> _What you are asked to do_:
The line containing "0)) by lia." marks the end, so write out exactly every line from the top of the entries below through that one.

> _Records supplied_:
=-=-=-=-=

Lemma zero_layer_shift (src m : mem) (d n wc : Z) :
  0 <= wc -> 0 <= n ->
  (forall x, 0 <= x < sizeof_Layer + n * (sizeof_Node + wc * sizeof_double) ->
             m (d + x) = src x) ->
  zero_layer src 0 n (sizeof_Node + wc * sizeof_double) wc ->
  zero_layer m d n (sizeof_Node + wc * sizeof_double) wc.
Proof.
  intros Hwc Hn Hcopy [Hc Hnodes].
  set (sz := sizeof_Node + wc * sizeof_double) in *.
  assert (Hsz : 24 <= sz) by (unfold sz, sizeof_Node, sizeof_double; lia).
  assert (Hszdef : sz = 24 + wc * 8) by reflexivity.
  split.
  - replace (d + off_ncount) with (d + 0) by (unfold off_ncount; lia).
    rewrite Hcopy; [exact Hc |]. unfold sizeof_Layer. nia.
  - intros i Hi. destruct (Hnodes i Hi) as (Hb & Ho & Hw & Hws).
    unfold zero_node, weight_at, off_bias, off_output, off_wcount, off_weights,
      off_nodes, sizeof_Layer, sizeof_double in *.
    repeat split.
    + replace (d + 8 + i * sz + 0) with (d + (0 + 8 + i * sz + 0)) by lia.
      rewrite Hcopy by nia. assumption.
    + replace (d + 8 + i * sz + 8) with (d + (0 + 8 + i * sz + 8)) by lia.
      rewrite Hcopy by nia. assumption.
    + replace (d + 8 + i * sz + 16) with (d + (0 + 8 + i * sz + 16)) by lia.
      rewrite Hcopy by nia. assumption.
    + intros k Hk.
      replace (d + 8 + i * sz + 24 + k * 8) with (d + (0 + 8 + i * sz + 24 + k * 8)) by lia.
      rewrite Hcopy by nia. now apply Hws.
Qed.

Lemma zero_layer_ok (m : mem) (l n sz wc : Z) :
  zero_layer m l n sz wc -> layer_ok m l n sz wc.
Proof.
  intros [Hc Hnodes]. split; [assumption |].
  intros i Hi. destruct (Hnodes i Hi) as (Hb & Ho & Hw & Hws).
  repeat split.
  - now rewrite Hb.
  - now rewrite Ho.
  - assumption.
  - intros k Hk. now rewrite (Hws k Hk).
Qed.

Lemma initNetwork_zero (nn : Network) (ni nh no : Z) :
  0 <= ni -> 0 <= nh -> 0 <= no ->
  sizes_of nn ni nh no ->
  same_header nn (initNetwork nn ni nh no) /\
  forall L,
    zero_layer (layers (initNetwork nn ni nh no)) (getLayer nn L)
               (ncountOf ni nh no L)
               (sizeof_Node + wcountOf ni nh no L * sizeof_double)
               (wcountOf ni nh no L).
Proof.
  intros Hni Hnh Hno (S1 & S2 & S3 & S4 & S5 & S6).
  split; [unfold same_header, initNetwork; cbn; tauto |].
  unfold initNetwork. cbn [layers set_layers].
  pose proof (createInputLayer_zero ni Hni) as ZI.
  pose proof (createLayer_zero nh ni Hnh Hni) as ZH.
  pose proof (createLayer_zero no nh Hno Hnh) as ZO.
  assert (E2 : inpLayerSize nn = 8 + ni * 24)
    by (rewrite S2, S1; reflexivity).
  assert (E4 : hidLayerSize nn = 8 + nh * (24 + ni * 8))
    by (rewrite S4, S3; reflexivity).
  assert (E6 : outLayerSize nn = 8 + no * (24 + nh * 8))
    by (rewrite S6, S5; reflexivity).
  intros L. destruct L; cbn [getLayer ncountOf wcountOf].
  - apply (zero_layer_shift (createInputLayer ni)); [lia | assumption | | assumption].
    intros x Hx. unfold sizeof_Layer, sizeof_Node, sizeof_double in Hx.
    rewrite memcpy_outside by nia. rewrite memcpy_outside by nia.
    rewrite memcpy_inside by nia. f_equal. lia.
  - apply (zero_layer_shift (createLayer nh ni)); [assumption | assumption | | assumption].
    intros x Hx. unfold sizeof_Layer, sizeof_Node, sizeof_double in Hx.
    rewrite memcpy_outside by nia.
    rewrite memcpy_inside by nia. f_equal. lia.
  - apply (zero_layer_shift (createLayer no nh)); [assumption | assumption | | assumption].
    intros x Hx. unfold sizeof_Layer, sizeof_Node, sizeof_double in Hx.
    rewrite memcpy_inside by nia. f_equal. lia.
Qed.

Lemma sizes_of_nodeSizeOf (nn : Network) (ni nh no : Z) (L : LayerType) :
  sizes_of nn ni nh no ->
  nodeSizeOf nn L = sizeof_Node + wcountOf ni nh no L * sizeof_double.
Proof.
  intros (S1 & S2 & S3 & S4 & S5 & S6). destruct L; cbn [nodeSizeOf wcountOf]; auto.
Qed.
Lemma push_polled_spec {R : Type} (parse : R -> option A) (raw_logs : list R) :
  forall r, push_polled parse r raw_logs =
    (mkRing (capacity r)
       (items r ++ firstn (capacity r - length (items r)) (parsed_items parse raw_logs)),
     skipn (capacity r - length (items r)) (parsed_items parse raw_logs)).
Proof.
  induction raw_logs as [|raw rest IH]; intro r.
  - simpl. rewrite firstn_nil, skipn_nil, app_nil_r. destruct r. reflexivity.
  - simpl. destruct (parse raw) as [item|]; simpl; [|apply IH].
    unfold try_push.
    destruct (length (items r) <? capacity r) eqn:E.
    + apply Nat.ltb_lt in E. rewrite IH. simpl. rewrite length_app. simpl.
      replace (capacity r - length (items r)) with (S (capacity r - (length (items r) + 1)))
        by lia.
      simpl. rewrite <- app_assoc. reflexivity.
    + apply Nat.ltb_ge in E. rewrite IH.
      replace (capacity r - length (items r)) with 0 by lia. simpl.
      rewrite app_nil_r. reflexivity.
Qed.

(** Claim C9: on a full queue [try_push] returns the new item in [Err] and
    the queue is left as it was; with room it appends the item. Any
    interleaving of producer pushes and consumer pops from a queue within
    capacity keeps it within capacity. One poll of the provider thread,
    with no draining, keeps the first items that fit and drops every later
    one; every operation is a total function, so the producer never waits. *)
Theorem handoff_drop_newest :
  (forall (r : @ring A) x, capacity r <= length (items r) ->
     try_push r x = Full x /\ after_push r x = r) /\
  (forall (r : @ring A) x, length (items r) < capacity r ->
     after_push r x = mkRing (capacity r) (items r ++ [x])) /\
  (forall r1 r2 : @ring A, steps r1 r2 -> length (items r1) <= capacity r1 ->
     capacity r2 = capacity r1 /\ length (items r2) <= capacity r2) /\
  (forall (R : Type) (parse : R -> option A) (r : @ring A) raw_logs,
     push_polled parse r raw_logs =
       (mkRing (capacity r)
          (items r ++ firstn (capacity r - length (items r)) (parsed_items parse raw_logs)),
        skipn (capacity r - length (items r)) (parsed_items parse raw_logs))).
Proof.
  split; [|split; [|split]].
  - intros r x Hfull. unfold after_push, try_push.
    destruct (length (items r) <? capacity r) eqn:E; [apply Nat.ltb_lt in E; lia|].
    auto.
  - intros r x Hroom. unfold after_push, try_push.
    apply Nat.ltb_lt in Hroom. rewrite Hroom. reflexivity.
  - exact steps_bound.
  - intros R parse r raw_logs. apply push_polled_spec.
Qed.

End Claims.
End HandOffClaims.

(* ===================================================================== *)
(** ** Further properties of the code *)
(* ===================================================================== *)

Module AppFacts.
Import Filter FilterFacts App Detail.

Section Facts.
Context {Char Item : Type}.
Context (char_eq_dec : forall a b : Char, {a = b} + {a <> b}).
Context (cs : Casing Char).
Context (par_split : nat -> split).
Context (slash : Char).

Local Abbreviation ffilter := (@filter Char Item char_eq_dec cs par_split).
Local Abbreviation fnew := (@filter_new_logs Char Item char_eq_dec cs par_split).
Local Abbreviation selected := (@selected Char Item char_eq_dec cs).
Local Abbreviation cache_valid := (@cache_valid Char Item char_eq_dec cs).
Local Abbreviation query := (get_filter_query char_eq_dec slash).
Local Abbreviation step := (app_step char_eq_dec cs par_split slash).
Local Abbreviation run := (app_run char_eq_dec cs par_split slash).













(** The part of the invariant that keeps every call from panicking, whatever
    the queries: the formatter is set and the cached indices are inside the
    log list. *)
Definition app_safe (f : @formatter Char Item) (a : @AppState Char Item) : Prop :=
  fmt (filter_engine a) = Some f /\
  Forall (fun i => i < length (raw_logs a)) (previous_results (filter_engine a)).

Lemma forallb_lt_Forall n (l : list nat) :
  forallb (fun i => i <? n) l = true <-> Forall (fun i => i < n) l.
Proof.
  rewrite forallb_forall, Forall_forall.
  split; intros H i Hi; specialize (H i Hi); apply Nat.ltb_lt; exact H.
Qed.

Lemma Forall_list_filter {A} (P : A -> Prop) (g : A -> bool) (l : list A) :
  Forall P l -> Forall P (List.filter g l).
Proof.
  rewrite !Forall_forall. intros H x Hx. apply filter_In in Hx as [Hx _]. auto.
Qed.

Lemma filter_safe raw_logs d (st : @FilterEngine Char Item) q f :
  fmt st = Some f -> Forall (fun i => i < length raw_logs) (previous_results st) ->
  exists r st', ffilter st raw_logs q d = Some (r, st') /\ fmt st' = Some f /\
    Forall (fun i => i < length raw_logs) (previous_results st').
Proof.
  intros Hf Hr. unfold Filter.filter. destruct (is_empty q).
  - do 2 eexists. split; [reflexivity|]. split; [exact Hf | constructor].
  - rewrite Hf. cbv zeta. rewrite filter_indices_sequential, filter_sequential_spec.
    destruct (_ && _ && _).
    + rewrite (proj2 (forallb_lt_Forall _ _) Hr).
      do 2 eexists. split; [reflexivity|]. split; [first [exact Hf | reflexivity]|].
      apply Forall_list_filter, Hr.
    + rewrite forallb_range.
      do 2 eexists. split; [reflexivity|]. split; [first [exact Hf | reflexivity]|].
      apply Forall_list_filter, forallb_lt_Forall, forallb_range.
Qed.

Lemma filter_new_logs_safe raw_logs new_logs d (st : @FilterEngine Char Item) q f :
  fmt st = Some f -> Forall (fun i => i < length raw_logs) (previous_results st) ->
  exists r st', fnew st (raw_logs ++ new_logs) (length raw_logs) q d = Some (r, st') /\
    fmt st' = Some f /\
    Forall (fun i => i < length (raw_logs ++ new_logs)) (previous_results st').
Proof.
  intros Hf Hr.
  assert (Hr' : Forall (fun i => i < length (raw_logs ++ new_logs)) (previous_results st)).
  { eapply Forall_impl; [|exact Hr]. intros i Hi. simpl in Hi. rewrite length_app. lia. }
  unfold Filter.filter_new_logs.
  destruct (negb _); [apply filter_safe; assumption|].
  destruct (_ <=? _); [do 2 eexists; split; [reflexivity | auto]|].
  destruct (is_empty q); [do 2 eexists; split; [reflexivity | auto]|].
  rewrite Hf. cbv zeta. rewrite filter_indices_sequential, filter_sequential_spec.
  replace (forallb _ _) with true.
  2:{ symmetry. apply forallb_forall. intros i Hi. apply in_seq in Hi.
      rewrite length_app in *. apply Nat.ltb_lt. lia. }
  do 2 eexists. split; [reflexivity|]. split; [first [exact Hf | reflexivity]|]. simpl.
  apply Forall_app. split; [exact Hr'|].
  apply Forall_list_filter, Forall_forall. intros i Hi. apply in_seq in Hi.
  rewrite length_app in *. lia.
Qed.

=-=-=-=-=

> _Reply_:
Lemma zero_layer_shift (src m : mem) (d n wc : Z) :
  0 <= wc -> 0 <= n ->
  (forall x, 0 <= x < sizeof_Layer + n * (sizeof_Node + wc * sizeof_double) ->
             m (d + x) = src x) ->
  zero_layer src 0 n (sizeof_Node + wc * sizeof_double) wc ->
  zero_layer m d n (sizeof_Node + wc * sizeof_double) wc.
Proof.
  intros Hwc Hn Hcopy [Hc Hnodes].
  set (sz := sizeof_Node + wc * sizeof_double) in *.
  assert (Hsz : 24 <= sz) by (unfold sz, sizeof_Node, sizeof_double; lia).
  assert (Hszdef : sz = 24 + wc * 8) by reflexivity.
  split.
  - replace (d + off_ncount) with (d + 0) by (unfold off_ncount; lia).
    rewrite Hcopy; [exact Hc |]. unfold sizeof_Layer. nia.
  - intros i Hi. destruct (Hnodes i Hi) as (Hb & Ho & Hw & Hws).
    unfold zero_node, weight_at, off_bias, off_output, off_wcount, off_weights,
      off_nodes, sizeof_Layer, sizeof_double in *.
    repeat split.
    + replace (d + 8 + i * sz + 0) with (d + (0 + 8 + i * sz + 0)) by lia.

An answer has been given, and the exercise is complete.